Yine Avrupa İşkencenin Önlenmesi Komitesi (CPT) 2019 yılında İmralı Cezaevine yaptığı ziyaretine ilişkin 5 Ağustos 2020 yılında açıklamış olduğu raporunda; aile ve avukat görüşmesi kısıtlamalarının kabul edilemez olduğunu ve görüşme imkanlarının sağlanması gerektiğini açık bir şekilde ifade etmiştir. İmralı Cezaevi’nde bize dayatılan bir başka husus da aileler olarak iletişimimizin sadece olağanüstü koşullarda, yaşam hakkının sağlanıp sağlanmadığının netleştirilmesiyle sınırlandırılmaya çalışılmıştır. Zira mutlak tecrit uygulamasının devre konulduğu 2015 tarihinden sonraki tüm iletişimlerimiz sadece açlık grevi düzeyindeki protestolar neticesinde, yangın haberi sonrasında, pandemi gerekçesiyle ve son iletişim kaygı verici iddialar ile birlikte gerçekleşmiştir. Bu konudaki çarpıcı bir başka örnek de Öcalan, 2011 yılından sonra avukatlarıyla 10 yıla aşkın bir sürede sadece 2019 yılında ve beş defa görüşebilmiştir.

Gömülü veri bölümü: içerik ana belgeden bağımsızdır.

(** X7: the CRC16 of a message followed by its own CRC16, high byte first,
    is zero. *)
Theorem crc16_residue (data : list Z) :
  C.is_bytes data = true ->
  let crc := stellar_crc16 data (List.length data) in
  stellar_crc16 (data ++ [Z.shiftr crc 8; Z.land crc 0xFF]) (List.length data + 2) = 0.
Proof.
  intros Hdata crc.
  assert (Hcrc : crc = crc16_xmodem data).
  { unfold crc. rewrite <- (app_nil_r data) at 1.
    apply stellar_crc16_xmodem, Hdata. }
  pose proof (crc16_xmodem_range data) as Hrange. rewrite <- Hcrc in Hrange.
  assert (Hhi : 0 <= Z.shiftr crc 8 < 256).
  { rewrite Z.shiftr_div_pow2 by lia.
    split; [apply Z.div_pos; lia | apply Z.div_lt_upper_bound; lia]. }
  assert (Hlo : 0 <= Z.land crc 0xFF < 256).
  { rewrite low_byte. apply Z.mod_pos_bound. lia. }
  assert (Hb : C.is_bytes (data ++ [Z.shiftr crc 8; Z.land crc 0xFF]) = true).
  { rewrite is_bytes_app, Hdata. unfold C.is_bytes, C.is_uint8. cbn [forallb].
    repeat (apply andb_true_intro; split); try reflexivity; lia. }
  pose proof (stellar_crc16_xmodem _ [] Hb) as H.
  rewrite app_nil_r, length_app in H. cbn [List.length] in H. rewrite H. clear H.
  unfold crc16_xmodem. rewrite fold_left_app. fold (crc16_xmodem data).
  rewrite <- Hcrc. cbn [fold_left]. unfold crc16_xmodem_byte at 2.
  assert (E : Z.lxor crc (Z.shiftl (Z.shiftr crc 8) 8) = Z.land crc 0xFF).
  { change 0xFF with (Z.ones 8). apply Z.bits_inj'. intros i Hi.
    rewrite Z.lxor_spec, Z.land_spec, Z.shiftl_spec, Z.testbit_ones_nonneg by lia.
    destruct (Z.ltb_spec i 8).
    - rewrite (Z.testbit_neg_r _ (i - 8)) by lia.
      rewrite xorb_false_r, andb_true_r. reflexivity.
    - rewrite Z.shiftr_spec by lia. replace (i - 8 + 8) with i by lia.
      rewrite xorb_nilpotent, andb_false_r. reflexivity. }
  rewrite E, crc16_byte_of_low by lia.
  unfold crc16_xmodem_byte. rewrite Z.shiftl_mul_pow2 by lia.
  change (2 ^ 8) with 256. rewrite (Z.mul_comm (Z.land crc 255) 256).
  rewrite Z.lxor_nilpotent. reflexivity.
Qed.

Nitekim bu görüşmeler de açlık grevi düzeyindeki protestolar neticesinde gerçekleşmiştir. İmralı Adası’nda uygulanan bu mutlak tecridin Sayın Öcalan’ın Kürt meselesinde demokratik çözüm ve barış çabasıyla ilgili olduğu çok açık bir şekilde görülmektedir.

'KAMUOYUNU DUYARLILIĞA ÇAĞIRIYORUZ'

Sayın Öcalan, dış dünya iletişiminin mümkün olduğu her fırsatta demokratik çözüm ve barışa dair çabalarını net olarak ortaya koymaktadır. Bu nedenle bu tecrit aynı zamanda demokratik çözüm ve barış imkanına yönelik bir tecrit olmaktadır. Bununla birlikte İmralı’da kanıksanan ve sıradanlaşan hukuksuzluk ve keyfiyetin zaman içerisinde bütün ülkeye de nasıl yayıldığını yaşamakta ve görmekteyiz. Biz, İmralı Cezaevi’ndeki mahpusların aileleri olarak mutlak tecrit koşulları altında kendilerinden hiçbir şekilde haber alamadığımız yakınlarımızın durumlarından kaygılıyız. Yaşamlarından kaygılıyız. İmralı cezaevindeki bu hukuksuzluğa ve keyfiyete son verilerek yakınlarımızın hukuki haklarının sağlanmasını istiyoruz.
Türkiye'de insan hakları hukuk ve demokrasinin işlerlik kazanmasında sorumlu olan tüm yetkili kurumların sorumluluklarını gereğini yerine getirmeye ve tüm kamuoyunu duyarlı olmaya davet ediyoruz.”